Y Kavi lo que quería era jugar con aquel bicho, su bicho, durante horas y horas y horas; que se le olvidara su nombre, su sino. Subir más allá del bien y del mal. Jugar a ser duendes, caballos alados, y volar más allá de los acantilados que escarpaban su tierra de nadie. Ser viento, lluvia, mar y aire.

lunes, 6 de diciembre de 2010

El cristal devolvió la mirada al gitanillo

El cristal devolvió la mirada al gitanillo, que miraba las ciruelas con avidez. Yo miraba al chico, que como cada mañana, a las 9 menos diez, dedicaba unos minutos a mirar la fruta de la tienda de mi tía. El viento mañanero revolvía su pelo negro azabache. Con pesar, siguió andando, frotándose la nariz con la manga del jersey.
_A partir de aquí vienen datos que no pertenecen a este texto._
Definition append_or_rewrite (f : Faults) (now : Z) (session : text) (stored : StoredObservation)
    (i : StoreInner) (d : Dir) : StoreInner * Dir * bool :=
  let cache := default empty_cache (session_cache i !! session) in
  let with_cache c := set_session_cache (<[session := c]> (session_cache i)) i in
  let unexpired := filter (λ t, within_window now (accepted_at t) = true) (tombstones cache) in
  let tombs_changed := negb (length unexpired =? length (tombstones cache))%nat in
  let line := observation_line stored in
  let current_len := if size_known f then Z.of_nat (length (segment d session)) else 0 in
  let projected_len := current_len + Z.of_nat (length line) in
  if negb tombs_changed
     && (S (length (observations cache)) <=? MAX_SEGMENT_OBSERVATIONS)%nat
     && (projected_len <=? MAX_SEGMENT_BYTES)
  then
    let '(d, ok) := append_line f session line d in
    if ok then (with_cache (mkCache (observations cache ++ [stored]) (tombstones cache)), d, true)
    else (with_cache cache, d, false)
  else
    let '(tombs, obs) := evict_while too_many now unexpired (observations cache ++ [stored]) in
    let '(tombs, obs) := evict_while too_large now tombs obs in
    let tombs := bound_tombstones tombs in
    let obs := sort_by obs_by_sequence obs in
    if segment_replaced f
    then (with_cache (mkCache obs tombs), write_segment session (segment_bytes tombs obs) d, true)
    else (with_cache cache, d, false).

Definition write_counter (f : Faults) (value : Z) (d : Dir) : Dir * bool :=
  if counter_written f then (mkDir (segments d) (Some (decimal_u64 value)), true) else (d, false).

(** The accepted records of the last minute, trimmed ones included. *)
Definition accepted_in_window (now : Z) (c : SessionCache) : nat :=
  (length (filter (λ o, within_rate_window now (observed_at (observation o)) = true) (observations c))
   + length (filter (λ t, within_rate_window now (accepted_at t) = true) (tombstones c)))%nat.

(** What a new record is made of, once it is valid. *)
Record Prepared : Type := mkPrepared {
  prep_source : ObservationSource;
  prep_confidence : f64;
  prep_area : option text;
  prep_fingerprint : text;
  prep_key : text;
  prep_payload : text;
}.
Definition prepare (session : text) (origin : ObservationOrigin) (key : text)
    (c : ObservationCandidate) : result RecordError Prepared :=
  if is_nil (trim session) then Err EmptySessionId
  else if is_nil key then Err EmptyIdempotencyKey
  else
    sc ← validate_candidate origin c;
    area ← canonical_area (cand_problem_area c);
    Ok (mkPrepared sc.1 sc.2 area (fingerprint_of c area) (hash_key session key)
          (hash_payload (cand_kind c) (cand_description c) (cand_evidence c) (cand_impact c) area)).
Lemma open_counts (r : Reading) now d : counter_readable r = true → counts d →
  degraded (open r now d).1 = false ∧ counts (open r now d).2.
Proof.
  intros Hr Hc. split; [|unfold open; by repeat case_match]. unfold open.
  destruct Hc as [Hc|(n & Hn & Hc)].
  - unfold read_counter. by rewrite Hr, Hc.
  - by destruct (counter_round_trip r d n Hr Hn Hc) as (chars & -> & ->).
Qed.
Lemma open_fields (r : Reading) now d :
  session_cache (open r now d).1 = cache_of <$> parsed_segments r d
  ∧ segments (open r now d).2 = shortened r d
  ∧ idempotency (open r now d).1
    = map_fold (λ session p m, load_segment now session p m) ∅ (parsed_segments r d).
Proof. unfold open. by repeat case_match. Qed.
(** The files after the sessions were read. *)
Definition after_reading rd a : App Recs := set_files (read_all_sessions rd (files a)).1 a.
Lemma after_reading_same rd session m a :
  meta_files (files a) !! session = Some (Some m) → same_session session a (after_reading rd a).
Proof.
  intros Hm. split_and!; try done. split; try done; cbn.
  - rewrite Hm. apply map_lookup_filter_Some. split; [done|]. by intros (_ & ? & _).
  - rewrite elem_of_union, elem_of_dom. split; [|by left]. intros [|[r Hr]]; [done|].
    apply map_lookup_filter_Some in Hr as [Hr (_ & Hn & _)]. rewrite Hm in Hr. by simplify_eq/=.
Qed.
Lemma retention_leaves rd k k' datetime_min now config a a' out org session :
  retention_cleanup_once is_uuid parse_from_rfc3339 rd k k' datetime_min now config a = (a', out) →
  organization a = Some org → guarded rd org session (after_reading rd a) →
  a' = a ∨ same_session session (after_reading rd a) a'.
Proof.
  intros E Ho Hg. unfold after_reading in *. unfold retention_cleanup_once in E.
  destruct (_ && _); [injection E as <- <-; by left|]. rewrite Ho in E.
  destruct (read_all_sessions rd (files a)) as [w all]. cbn [fst] in *.
  set (a1 := set_files w a) in *. right. case_bool_decide; [injection E as <- <-; reflexivity|].
  set (candidates := sort_by by_activity _) in *.
  destruct (age_phase _ _ _ _ _ _ _ _ _ _) as [a2 o2] eqn:Ea.
  assert (H2 : same_session session a1 a2).
  { unfold age_phase in Ea. destruct (0 <? _); [|injection Ea as <- <-; reflexivity].
    destruct (cutoff _ _ _); [|injection Ea as <- <-; reflexivity].
    destruct (delete_selected _ _ _ _ _ _ _) as [a3 d3] eqn:Ed. injection Ea as <- <-.
    by eapply delete_selected_spares. }
  etrans; [exact H2|]. destruct o2 as [deleted|]; [|injection E as <- <-; reflexivity].
  destruct (count_phase _ _ _ _ _ _ _ _) as [a3 d3] eqn:Ed. injection E as <- <-.
  unfold count_phase in Ed. destruct (_ && _); [|injection Ed as <- <-; reflexivity].
  eapply delete_selected_spares; [exact Ed|]. by eapply guarded_same.
Qed.
Lemma retention_in_use rd k k' datetime_min now config a a' out org session m :
  retention_cleanup_once is_uuid parse_from_rfc3339 rd k k' datetime_min now config a = (a', out) →
  organization a = Some org → meta_files (files a) !! session = Some (Some m) →
  in_use rd org session m a → same_session session a a'.
Proof.
  intros E Ho Hm Hu. pose proof (after_reading_same rd session m a Hm) as H1.
  destruct (retention_leaves _ _ _ _ _ _ _ _ _ _ session E Ho) as [->|H2]; [| |by etrans].
  - eapply guarded_same; [exact H1|]. by eapply in_use_guarded.
  - reflexivity.
Qed.
Definition set_record session (r : option (option SessionMetadata)) a : App Recs :=
  set_files (set_meta_files (partial_alter (λ _, r) session (meta_files (files a))) (files a)) a.
Definition actions_call s (call : Call) : Actions Recs * Reply :=
  match call with
  | Begin rd session action token => begin_action rd session action token s
  | Signal ticket now wait => signal ticket now wait s
  | Poll ticket rd p k iso_now before inside after => poll ticket rd p k iso_now before inside after s
  | Abandon ticket => (release ticket s, Silent)
  | RetentionPass rd k k' now config =>
      let '(a, out) := retention_cleanup_once is_uuid parse_from_rfc3339 rd k k' datetime_min now config
                         (app s) in
      (set_app a s, Cleaned_up out)
  | SetRecord session r => (set_app (set_record session r (app s)) s, Silent)
  | SetHandle session h =>
      (set_app (set_sessions (partial_alter (λ _, h) session (sessions (app s))) (app s)) s, Silent)
  | SetPid session live =>
      (set_app (set_session_pids (if live then session_pids (app s) ∪ {[session]}
                                  else session_pids (app s) ∖ {[session]}) (app s)) s, Silent)
  | CloseWorkspace =>
      (set_app (mkApp Recs (files (app s)) None (instance_id (app s)) (pending (app s))
                  (next_organization (app s)) (sessions (app s)) (session_pids (app s))) s, Silent)
  | OpenWorkspace instance =>
      (set_app (mkApp Recs (files (app s)) (Some (next_organization (app s))) instance
                  (pending (app s)) (S (next_organization (app s))) (sessions (app s))
                  (session_pids (app s))) s, Silent)
  end.
(** * MergePaths: a shallow embedding of the path merger of ABySS

    The program under study is [ParseAligns/MergePaths]: it reads a file of
    contig paths, links consistent paths together and either prints the
    merged paths or splices the contig sequences along them.

    The embedding follows the C++ text function by function.  Code that can
    stop the process ([assert], an uncaught [std::out_of_range], an index
    outside a vector) returns in the [result] monad below; reference
    parameters that the code mutates are threaded explicitly. *)

From Stdlib Require Import ZArith Ascii String List Lia Bool Sorting.Sorted
  Sorting.Permutation.
From stdpp Require Import base option list gmap fin_maps sorting infinite.

Import ListNotations.
Local Open Scope nat_scope.

(** ** Failures *)

(** Modelled from the spec: [extDirection], the enumeration of [Sense.h],
    a header that is not part of the sources at hand.  [mergePath] passes
    [(extDirection)0] and the splicer is specified to put the accumulator
    on the left, which is the [SENSE] branch of [mergeSequences], so [SENSE]
    is the enumerator of value 0. *)
Inductive extDirection := SENSE | ANTISENSE.

(** [Sequence] is [std::string]. *)
Abbreviation Sequence := (list ascii) (only parsing).

(** Ways in which the process stops before a function returns. *)
Inductive failure :=
| AssertFailed (cond : string)
    (** an [assert] whose condition is false *)
| OutOfRange
    (** [std::out_of_range] thrown by [substr] and never caught *)
| BadIndex
    (** [operator[]] applied outside the bounds of a vector *)
| BadPointer
    (** a pointer to a path that is not allocated is dereferenced *)
| Uninitialized
    (** an [int] is read that no extraction has assigned *)
| IntOverflow
    (** a signed increment overflows *)
| OverlapViolation (data1 data2 : Sequence) (dir : extDirection)
    (isReversed : bool) (leftEnd rightBegin : Sequence).
    (** the two [printf] lines of [mergeSequences] followed by the failing
        [assert(leftEnd == rightBegin)] *)

Inductive result (A : Type) :=
| Ok (a : A)
| Abort (f : failure).
Arguments Ok {A} a.
Arguments Abort {A} f.

#[global] Instance result_ret : MRet result := fun A a => Ok a.

#[global] Instance result_bind : MBind result := fun A B k r =>
  match r with
  | Ok a => k a
  | Abort f => Abort f
  end.

Definition assert (cond : string) (b : bool) : result unit :=
  if b then Ok tt else Abort (AssertFailed cond).

(** ** Data model *)

Abbreviation LinearNumKey := N (only parsing).

(** [struct MergeNode { LinearNumKey id; bool isRC; }], as the code
    initialises it ([MergeNode rootNode = {id, 0}]) and reads its fields. *)
Record MergeNode := { id : LinearNumKey; isRC : bool }.

(** Modelled from the spec: [operator==] on [MergeNode], declared in a
    header that is not part of the sources at hand; two oriented contigs are
    equal iff both fields match. *)
Definition MergeNode_eqb (a b : MergeNode) : bool :=
  N.eqb (id a) (id b) && Bool.eqb (isRC a) (isRC b).

(** A [ContigPath] is the vector of its nodes. *)
Abbreviation ContigPath := (list MergeNode) (only parsing).

(** Modelled from the spec: [ContigPath::reverseComplement], a method
    declared in [ContigPath.h], which is not part of the sources at hand;
    reversing a path reverses the order of its elements and toggles each
    orientation flag. *)
Definition flipNode (n : MergeNode) : MergeNode :=
  {| id := id n; isRC := negb (isRC n) |}.

(** Modelled from the spec: see [flipNode]. *)
Definition reverseComplementPath (p : ContigPath) : ContigPath :=
  rev (map flipNode p).

(** [path[i]] on a vector. *)
Definition at_index {A} (v : list A) (i : nat) : result A :=
  match nth_error v i with
  | Some x => Ok x
  | None => Abort BadIndex
  end.

(** ** The path parser, [readPathsFromFile] *)

(** One line of the path file after the extraction
    [s >> at >> pivot >> sep >> path]; the tokenizer itself is an external
    collaborator.  [line_eof] is the value of [s.eof()] after the extraction. *)
Record PathLine := {
  line_at : ascii;
  line_pivot : MergeNode;
  line_sep : string;
  line_path : ContigPath;
  line_eof : bool
}.

Definition rootNode (k : LinearNumKey) : MergeNode :=
  {| id := k; isRC := false |}.

(** [p->front() == rootNode] *)
Definition front_is (p : ContigPath) (n : MergeNode) : bool :=
  match p with
  | [] => false
  | x :: _ => MergeNode_eqb x n
  end.

(** The body of the [while (getline ...)] loop.  Every stored path is a
    fresh object reached from one key only, so the store is modelled by
    value: the entry of [k] is created as [[rootNode k]] when it is absent
    and the path behind the pointer is then updated in place. *)
Definition readPathLine (contigPathMap : gmap N ContigPath) (l : PathLine)
  : result (gmap N ContigPath) :=
  let k := id (line_pivot l) in
  let dir := isRC (line_pivot l) in
  assert "s.eof()" (line_eof l) ;;
  assert "at == '@'" (Ascii.eqb (line_at l) "@"%char) ;;
  assert "sep == ->" (String.eqb (line_sep l) "->"%string) ;;
  (* contigPathMap[id], after the entry has been created when absent *)
  let p := default [rootNode k] (contigPathMap !! k) in
  if negb dir then
    assert "p->size() == 1" (Nat.eqb (length p) 1) ;;
    assert "p->front() == rootNode" (front_is p (rootNode k)) ;;
    Ok (<[k := p ++ line_path l]> contigPathMap)
  else
    assert "p->front() == rootNode" (front_is p (rootNode k)) ;;
    Ok (<[k := rev (line_path l) ++ p]> contigPathMap).
(** * chatbot.py: retrieval-to-prompt pipeline of the RAG chatbot

    A shallow embedding of [src/chatbot.py]: the token estimator
    [estimate_tokens], the greedy packing loop of [respond] that builds the
    knowledge block, the budget arithmetic, and the classification of the
    completion endpoint's reply, including the [try]/[except] boundary.

    Python [str] values are modelled as [string]; as the code only takes
    lengths and concatenates, the alphabet plays no role.  Python's unbounded
    [int] is [Z], and [//] on integers is floor division, which is [Z.div]. *)

From Stdlib Require Import ZArith String Ascii List Lia.
From Stdlib Require Import Floats.SpecFloat.
From stdpp Require Import gmap strings list fin_maps pretty.

Local Open Scope Z_scope.

(** ** Strings *)

Module Str.

(** The line feed, Python's ["\n"]. *)
Definition LF : ascii := "010"%char.

(** The literal ["\n\n"] appended after every included passage. *)
Definition blank_line : string := String LF (String LF EmptyString).

(** [join ss]: left-to-right concatenation of a list of strings. *)
Definition join (ss : list string) : string := foldr String.app EmptyString ss.

(** [replicate n c]: Python's [c * n] for a one-character string. *)
Fixpoint replicate (n : nat) (c : ascii) : string :=
  match n with
  | O => EmptyString
  | S n' => String c (replicate n' c)
  end.

(** [contains needle s]: Python's [needle in s] on two strings. *)
Fixpoint contains (needle s : string) : bool :=
  String.prefix needle s ||
  match s with
  | EmptyString => false
  | String _ s' => contains needle s'
  end.

(** [ends_with suffix s]: Python's [s.endswith(suffix)], as a proposition. *)
Definition ends_with (suffix s : string) : Prop :=
  ∃ front, s = front +:+ suffix.

End Str.

(** ** Token estimator *)

(** [estimate_tokens], lines 31-33: [len(text) // 4]. *)
Definition estimate_tokens (text : string) : Z :=
  Z.of_nat (String.length text) `div` 4.

(** The estimator as the specification words it: the length of the text
    divided by four and rounded down, that is the largest whole number of
    four-character groups that fit into the text. *)
Definition estimate_reference (text : string) : Z :=
  Z.of_nat (Nat.div (String.length text) 4).

(** ** Retrieved passages *)

(** What [retriever.invoke] returns: LangChain documents, of which the code
    reads the [page_content] attribute only. *)
Record Document : Type := { page_content : string }.

(** ** The packing loop, lines 41-59 *)

(** One iteration of [for doc in docs], on the pair of local variables
    [(knowledge, total_tokens)]. *)
Definition pack_step (max_knowledge_tokens : Z)
    (st : string * Z) (doc : Document) : string * Z :=
  let '(knowledge, total_tokens) := st in
  let doc_content := page_content doc in
  let doc_tokens := estimate_tokens doc_content in
  if total_tokens + doc_tokens <=? max_knowledge_tokens
  then (knowledge +:+ (doc_content +:+ Str.blank_line), total_tokens + doc_tokens)
  else (knowledge, total_tokens).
A la vuelta de la escuela, al mediodía, se decidió por fin a entrar. La campanilla de la puerta le hizo dar un respingo, como si estuviera haciendo alguna fechoría. Con una alegría deliciosa, se recreó escogiendo ciruelas. Decidido, trajo al mostrador una bolsa con seis. Sonriendo, me pidió que le cobrara. Mientras pesaba la fruta, me miraba con sonrisa de oso, de esas grandes que recuerdan al calor de cama. Su naricilla goteaba, y el chico sorbía a cada momento. Sus ojos negros devolvían las preguntas que mi curiosidad hacía sobre él. 
-La grandota para papá, la rosadita para mamá, las otras para mis hermanos y para mí -explicó con orgullo, sacando unas monedas del bolsillo.
-¡Sí que sois una familia grande!
-Mi abuela no tiene dientes, pero toma zumos. Los zumos le gustan mucho.
-¿Zumo de ciruela?
-Sí, o mermelada. ¡Mi abuela hace unas mermeladas que se te caería la baba! -aseguró.
-Estoy segura de ello.
-¡Hasta luego! -el gitanillo cogió las ciruelas y salió corriendo, dejando la estela de su enorme sonrisa.
Desde entonces, cada mañana me sonríe al pasar a clase. Tengo que confesar que sus sonrisas le dan color a mis mañanas.